1À quoi sert la psychopathologie ?
2À faire un diagnostic me direz-vous, à savoir à qui nous avons à faire, à faire un pronostic de l’évolution possible de notre patient, à prévoir des risques possibles de fragilisation, de décompensation peut-être, à avoir une sorte de carte du monde de notre patient et ainsi pouvoir retrouver la sortie quand nous sommes perdus.
3Bref la psychopathologie sert à des tas de choses. Alors pourquoi cette question puisque la réponse déjà donnée semble à ce point évidente et satisfaisante ?
4Approchons-nous donc un peu plus près.
5La question du diagnostic d’abord : de quel diagnostic s’agit-il ? Que diagnostiquons-nous ? Des maladies, des sujets, des structurations psychiques ? Pour quel usage ?
6En tant que Gestalt-thérapeute je m’occupe de situation, de création de Gestaltung. Quel usage puis-je alors avoir de ces informations qui se réfèrent à un autre registre épistémologique ? En fait tous les bienfaits et usages énumérés plus haut de la psychopathologie renvoient à une conception de l’homme structurelle et déterminée, vision du monde assez, pour ne pas dire très, éloignée de la philosophie de la Gestalt-thérapie.

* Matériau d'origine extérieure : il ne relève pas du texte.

(** ** Access by segment name *)

Lemma lookup_named_segments (defs : list SegmentDefinition.t) :
  forall (k i : nat) (d : SegmentDefinition.t) (n : pystr),
    has_duplicates (map fst (Version.named_segments defs k)) = false ->
    nth_error defs i = Some d ->
    SegmentDefinition.name d = Some n ->
    lookup n (Version.named_segments defs k) = Some (k + i)%nat
    /\ lookup n (rev (Version.named_segments defs k)) = Some (k + i)%nat.
Proof.
  assert (Hrev : forall (l : list (pystr * nat)) n x,
             has_duplicates (map fst l) = false ->
             lookup n l = Some x -> lookup n (rev l) = Some x).
  { induction l as [| [n0 x0] l IHl]; intros n x Hdup H; [discriminate H |].
    cbn [map fst has_duplicates] in Hdup. apply orb_false_iff in Hdup.
    destruct Hdup as [Hex Hdup].
    assert (Happ : forall (l1 l2 : list (pystr * nat)) m,
               lookup m (l1 ++ l2)
               = match lookup m l1 with
                 | Some y => Some y
                 | None => lookup m l2
                 end).
    { induction l1 as [| [m0 y0] l1 IH1]; intros l2 m; [reflexivity |].
      cbn [app lookup]. destruct (str_eqb m m0); [reflexivity | apply IH1]. }
    cbn [rev]. rewrite Happ. cbn [lookup] in H |- *.
    destruct (str_eqb n n0) eqn:E.
    - injection H as <-.
      destruct (lookup n (rev l)) as [y |] eqn:El; [| reflexivity].
      exfalso. apply str_eqb_eq in E. subst n0.
      assert (Hin : In n (map fst l)).
      { assert (Hl : forall (l' : list (pystr * nat)) m y,
                   lookup m l' = Some y -> In m (map fst l')).
        { induction l' as [| [m0 y0] l' IH']; intros m y' Hm;
            [discriminate Hm |].
          cbn [lookup] in Hm. destruct (str_eqb m m0) eqn:Em.
          - apply str_eqb_eq in Em. subst. left. reflexivity.
          - right. apply (IH' _ _ Hm). }
        apply Hl in El. rewrite map_rev in El. apply in_rev in El. exact El. }
      assert (Hex' : existsb (str_eqb n) (map fst l) = true).
      { apply existsb_exists. exists n. split; [exact Hin | apply str_eqb_refl]. }
      rewrite Hex' in Hex. discriminate Hex.
    - rewrite (IHl n x Hdup H). reflexivity. }
  induction defs as [| d0 ds IH]; intros k i d n Hdup Hd Hn.
  - destruct i; discriminate Hd.
  - assert (Hfirst : lookup n (Version.named_segments (d0 :: ds) k)
                     = Some (k + i)%nat).
    { cbn [Version.named_segments] in Hdup |- *.
      destruct i as [| i].
      - injection Hd as ->. rewrite Hn. cbn [lookup].
        rewrite str_eqb_refl. f_equal. lia.
      - cbn [nth_error] in Hd.
        destruct (SegmentDefinition.name d0) as [n0 |].
        + cbn [map fst has_duplicates] in Hdup.
          apply orb_false_iff in Hdup. destruct Hdup as [Hex Hdup].
          destruct (IH (S k) i d n Hdup Hd Hn) as [H1 _].
          cbn [lookup]. destruct (str_eqb n n0) eqn:E.
          * exfalso. apply str_eqb_eq in E. subst n0.
            assert (Hex' : existsb (str_eqb n)
                             (map fst (Version.named_segments ds (S k))) = true).
            { apply existsb_exists. exists n.
              split; [| apply str_eqb_refl].
              apply named_segments_in. apply in_map_iff.
              exists d. split; [exact Hn | apply (nth_error_In _ _ Hd)]. }
            rewrite Hex' in Hex. discriminate Hex.
          * rewrite H1. f_equal. lia.
        + destruct (IH (S k) i d n Hdup Hd Hn) as [H1 _].
          rewrite H1. f_equal. lia. }
    split; [exact Hfirst | apply (Hrev _ _ _ Hdup Hfirst)].
Qed.

(** X5.  Access by the name of a segment is access by its position:
    [v[name]] is [v[i]] for the segment [i] that bears the name, the
    cooked value or the same exception; a name that no segment bears
    raises [KeyError]. *)
Theorem access_by_name (v : Version.t) (defs : list SegmentDefinition.t)
  (n : pystr) :
  Version._get_definitions (Version.cls v) = Ok defs ->
  (forall i d,
     nth_error defs i = Some d -> SegmentDefinition.name d = Some n ->
     Version.__getitem__ v (Name n) = Version.__getitem__ v (Index i))
  /\ (~ In (Some n) (map SegmentDefinition.name defs) ->
      exists m, Version.__getitem__ v (Name n) = Raise (KeyError m)).
Proof.
  intros H.
  assert (Hdup : has_duplicates (map fst (Version.named_segments defs 0))
                 = false).
  { unfold Version._get_definitions in H.
    destruct (has_duplicates _) eqn:E; [discriminate H |].
    injection H as <-. exact E. }
  split.
  - intros i d Hd Hn.
    destruct (lookup_named_segments defs 0 i Hdup Hd Hn) as [H1 H2].
    cbn [Nat.add] in H1, H2.
    assert (E : Version.__getitem__ v (Name n)
                = Version.__getitem__ v (Index i)).
    { unfold Version.__getitem__, Version._get_segment_definition,
        Version.get_raw_item.
      rewrite H. cbn [bind].
      destruct defs as [| d0 ds]; [destruct i; discriminate Hd |].
      rewrite H1, H2, Hd. cbn [bind].
      destruct (py_getitem (PTuple (Version.items v)) i); reflexivity. }
    exact E.
  - intros Hnot.
    assert (Hnone : forall l k,
               ~ In (Some n) (map SegmentDefinition.name l) ->
               lookup n (Version.named_segments l k) = None
               /\ lookup n (rev (Version.named_segments l k)) = None).
    { assert (Hl : forall (l' : list (pystr * nat)),
                 ~ In n (map fst l') -> lookup n l' = None).
      { induction l' as [| [m0 y0] l' IH']; intros Hm; [reflexivity |].
        cbn [lookup]. destruct (str_eqb n m0) eqn:Em.
        - apply str_eqb_eq in Em. subst. exfalso. apply Hm. left. reflexivity.
        - apply IH'. intros Hin. apply Hm. right. exact Hin. }
      assert (Hin : forall l k, In n (map fst (Version.named_segments l k)) ->
                                In (Some n) (map SegmentDefinition.name l)).
      { induction l as [| d0 l IHl]; intros k Hi; [contradiction |].
        cbn [Version.named_segments] in Hi. cbn [map].
        destruct (SegmentDefinition.name d0) as [n0 |] eqn:E0.
        - destruct Hi as [<- | Hi]; [left; reflexivity |].
          right. apply (IHl _ Hi).
        - right. apply (IHl _ Hi). }
      intros l k Hl'. split; apply Hl; intros Hi.
      - apply Hl'. apply (Hin _ _ Hi).
      - rewrite map_rev in Hi. apply in_rev in Hi. apply Hl'.
        apply (Hin _ _ Hi). }
    destruct (Hnone defs 0%nat Hnot) as [H1 H2].
    unfold Version.__getitem__, Version._get_segment_definition,
      Version.get_raw_item.
    exists (NoSegmentWithName n).
    rewrite H. cbn [bind]. destruct defs as [| d0 ds].
    + cbn [bind Version.named_segments lookup]. reflexivity.
    + rewrite H2. reflexivity.
Qed.

Lemma access_by_name_witness :
  Version.__getitem__ {| Version.cls := NamedVersion;
                         Version.items := [PInt 3; PNone] |}
    (Name (lit "minor")) = Ok (PInt 0).
Proof.
  rewrite (proj1 (@access_by_name
                    {| Version.cls := NamedVersion;
                       Version.items := [PInt 3; PNone] |}
                    _ (lit "minor") eq_refl)
                 1%nat _ eq_refl eq_refl).
  reflexivity.
Defined.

7Après avoir fondé la légitimité du questionnement, je repose à nouveau la question : à quoi sert la psychopathologie ?
8Cette question est en quelque sorte à deux vitesses :
9La première en tant que questionnement général sur la pertinence de la psychopathologie : y a-t-il un discours possible sur le pathique de la psyché, un discours qui se voudrait universel, voire scientifique ?
10La deuxième en tant que questionnement plus restreint sur la pertinence de la psychopathologie, dans son modèle classique psychiatrique, à notre spécificité de Gestalt-thérapeute. À quoi nous sert la psychopathologie ?

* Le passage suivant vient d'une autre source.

(** * imq: a message queue over Redis -- verification of the queue core

    A shallow embedding of [src/src/profile.ts] (the [profile] decorator and
    the [RedisQueue] class) and of [src/unnamed/part_000] (the later revision
    of the decorator).

    - JavaScript strings are [string]s, arrays of strings are [list string];
      [undefined] is [None].
    - Redis is a typed key space ([gmap string rvalue]); every command is a
      function on it that may answer with an error reply.
    - Methods that throw, catch and emit run in a small state-and-exception
      monad [Js]; what a method emits, logs or sends to a connection is
      appended to the instance's effect trace.
    - Built-ins of the platform whose code is not part of the repository
      ([JSON], [zlib], [crypto], [Number], [uuid], [Math.random]) are the
      fields of the class [JsRuntime]; [Ecma] writes out what the standards
      say of [JSON.stringify], [JSON.parse] and UTF-8, and the codec round
      trip is proved of every platform that conforms to it. *)

From Stdlib Require Import ZArith QArith Reals Lra Lia List Ascii String Bool.
From Stdlib Require Import Strings.Byte Qround Qreals Psatz.
From stdpp Require Import base option list gmap strings pretty.

Set Warnings "-register-all".

Local Open Scope string_scope.
Local Open Scope Z_scope.
Local Open Scope list_scope.

(** ** JavaScript strings and arrays *)

Module JsString.

(** [s.split(c)] for a one-character separator: never empty, [""] splits
    to [[""]]. *)
Fixpoint split (sep : ascii) (s : string) : list string :=
  match s with
  | EmptyString => [EmptyString]
  | String c rest =>
      if Ascii.eqb c sep then EmptyString :: split sep rest
      else match split sep rest with
           | seg :: segs => String c seg :: segs
           | [] => [String c EmptyString]
           end
  end.

(** [a.join(c)]. *)
Fixpoint join (sep : ascii) (a : list string) : string :=
  match a with
  | [] => EmptyString
  | [x] => x
  | x :: rest => x +:+ String sep (join sep rest)
  end.

(** [a.pop()]: the last element ([undefined] on the empty array) and the
    array left behind. *)
Definition pop (a : list string) : option string * list string :=
  (last a, removelast a).
Lemma pass1_record_models_positive (obj : json) (st st' : stats)
    (tool_names tool_names' : index) :
  pass1_record obj (st, tool_names) = Ok (st', tool_names') ->
  Forall (fun kv => 1 <= mu_calls (snd kv)) (models st) ->
  Forall (fun kv => 1 <= mu_calls (snd kv)) (models st').
Proof.
  intros Hrun Hpos.
  apply pass1_record_cases in Hrun
    as (o & v & f & l & msgs & -> & _ & Hcases).
  cbn zeta in Hcases.
  destruct Hcases as [(_ & -> & _)|(m & u & t & model & calls & _ & _ & _
                                     & ->)]; [done|].
  simpl. apply dict_set_Forall; [done|]. intros k0. simpl.
  destruct (dict_get model (models st)) as [old|] eqn:Hget; simpl; [|lia].
  apply dict_get_elem_of in Hget. rewrite Forall_forall in Hpos.
  specialize (Hpos _ Hget). simpl in Hpos. lia.
Qed.

Lemma records_of_type_nonneg (json_loads : string -> option json)
    (t : string) (lines : list string) :
  0 <= records_of_type json_loads t lines.
Proof.
  unfold records_of_type, sumZ.
  induction lines as [|line lines IH]; simpl; [lia|].
  assert (0 <= has_type json_loads t line); [|lia].
  unfold has_type, type_is.
  destruct (json_loads line) as [[| | | | |o]|]; try lia.
  destruct (py_eq _ _); lia.
Qed.

(** The tables of tools of a run: positive entries, each tool once. *)
Lemma analyze_session_tables
    (json_loads : string -> option json) (json_dumps : json -> string)
    (path : string) (lines : list string) (st : stats) :
  analyze_session json_loads json_dumps path lines = Ok st ->
  calls_positive (tool_calls st)
  /\ sizes_positive (tool_result_sizes st)
  /\ NoDup (dict_keys (tool_calls st))
  /\ NoDup (dict_keys (tool_result_sizes st)).
Proof.
  intros Hrun.
  apply analyze_session_inv in Hrun as (st1 & idx & H1 & H2).
  pose proof (pass1_sizes_empty _ _ _ _ _ H1) as Hempty.
  unfold pass1 in H1. apply pass1_fold_uses in H1.
  destruct (fold_uses_tables (tool_uses json_loads lines)
              (tool_calls (stats_init path), ∅))
    as [Hcalls Hnd]; [split; [constructor|apply NoDup_nil_2]|].
  rewrite <- H1 in Hcalls, Hnd. simpl in Hcalls, Hnd.
  pose proof H2 as H2'. apply pass2_effect in H2' as (sizes & ->).
  apply pass2_fold_results in H2 as [_ Hsizes]. simpl in *.
  destruct (fold_results_tables json_dumps idx
              (tool_results json_loads lines) (tool_result_sizes st1))
    as [Hpos Hnd']; [rewrite Hempty; split; [constructor|apply NoDup_nil_2]|].
  rewrite <- Hsizes in Hpos, Hnd'. done.
Qed.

11J’ai déjà traité en partie cette question dans un article paru dans les Cahiers de Gestalt-thérapie sur la pathologie de l’expérience. Je ne vais ici en traiter que certains aspects.
12Comme vous le savez, la psychopathologie est née, il y a peu de temps, du souci du monde médical confronté à ce que l’on appelle communément la folie. C’est dire que le modèle qui a servi à son élaboration est un modèle médical, c’est-à-dire le modèle des sciences de la nature.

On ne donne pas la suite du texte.